(** A property of the stored identifiers that each file preserves
    holds at the end of the loop. *)
Lemma scan_invariant (I : worker → Prop) files w :
  (∀ q c w', q ∈ files → open_file q = Some c → I w' →
             I (index_submission c w').2) →
  I w → I (scan open_file files w).2.
Proof.
  revert w. induction files as [|p files IH]; intros w Hstep Hw; [done|].
  rewrite scan_cons. destruct (open_file p) as [c|] eqn:Hp; [|done].
  apply IH.
  - intros q c' w' Hq. apply Hstep. by right.
  - apply (Hstep p); [by left | done | done].
Qed.
End WorkerFacts.

Lemma normalize_cik_str s : normalize_cik (JStr s) = Return (pad_cik s).
Proof. reflexivity. Qed.

(** Only a [str] survives lines 143-144. *)
Lemma normalize_cik_inv x id :
  normalize_cik x = Return id → ∃ s, x = JStr s ∧ id = pad_cik s.
Proof.
  destruct x; try done. intros [= <-]. eauto.
Qed.

Lemma comprehension_strs tickers cik acc :
  comprehension (map JStr tickers) cik acc
  = Return (foldl (λ m t, <[KStr t := cik]> m) acc tickers).
Proof.
  revert acc. induction tickers as [|t tickers IH]; intros acc; [done|].
  simpl. apply IH.
Qed.

Lemma lookup_foldl_insert_ne (tickers : list string) cik (acc : index) k :
  (∀ t, t ∈ tickers → k ≠ KStr t) →
  foldl (λ m t, <[KStr t := cik]> m) acc tickers !! k = acc !! k.
Proof.
  revert acc. induction tickers as [|t tickers IH]; intros acc Hne; [done|].
  simpl. rewrite IH by (intros t' Ht'; apply Hne; by right).
  apply lookup_insert_ne. intros <-. by apply (Hne t); [left|].
Qed.

Lemma lookup_foldl_insert (tickers : list string) cik (acc : index) t :
  t ∈ tickers →
  foldl (λ m t, <[KStr t := cik]> m) acc tickers !! KStr t = Some cik.
Proof.
  revert acc. induction tickers as [|t' tickers IH]; intros acc Hin.
  - by apply elem_of_nil in Hin.
  - simpl. destruct (decide (t ∈ tickers)) as [Hin'|Hnot]; [by apply IH|].
    apply elem_of_cons in Hin as [->|Hin]; [|done].
    rewrite lookup_foldl_insert_ne; [apply lookup_insert_eq|].
    intros t Ht [= ->]. done.
Qed.

Lemma comprehension_values (P : string → Prop) elems cik acc t :
  comprehension elems cik acc = Return t →
  P cik → map_Forall (λ _ id, P id) acc → map_Forall (λ _ id, P id) t.
Proof.
  revert acc. induction elems as [|x elems IH]; intros acc Hc Hcik Hacc.
  - by injection Hc as <-.
  - simpl in Hc. destruct (py_key x) as [k|]; [|done]. simpl in Hc.
    eapply IH; [done | done |]. by apply map_Forall_insert_2.
Qed.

TASK BRIEF: Write out, word for word, the line containing "simpl. rewrite IH" and every line after it to the end of the data above.

RESPONSE FOR THIS EXERCISE:
  simpl. rewrite IH by (intros t' Ht'; apply Hne; by right).
  apply lookup_insert_ne. intros <-. by apply (Hne t); [left|].
Qed.

Lemma lookup_foldl_insert (tickers : list string) cik (acc : index) t :
  t ∈ tickers →
  foldl (λ m t, <[KStr t := cik]> m) acc tickers !! KStr t = Some cik.
Proof.
  revert acc. induction tickers as [|t' tickers IH]; intros acc Hin.
  - by apply elem_of_nil in Hin.
  - simpl. destruct (decide (t ∈ tickers)) as [Hin'|Hnot]; [by apply IH|].
    apply elem_of_cons in Hin as [->|Hin]; [|done].
    rewrite lookup_foldl_insert_ne; [apply lookup_insert_eq|].
    intros t Ht [= ->]. done.
Qed.

Lemma comprehension_values (P : string → Prop) elems cik acc t :
  comprehension elems cik acc = Return t →
  P cik → map_Forall (λ _ id, P id) acc → map_Forall (λ _ id, P id) t.
Proof.
  revert acc. induction elems as [|x elems IH]; intros acc Hc Hcik Hacc.
  - by injection Hc as <-.
  - simpl in Hc. destruct (py_key x) as [k|]; [|done]. simpl in Hc.
    eapply IH; [done | done |]. by apply map_Forall_insert_2.
Qed.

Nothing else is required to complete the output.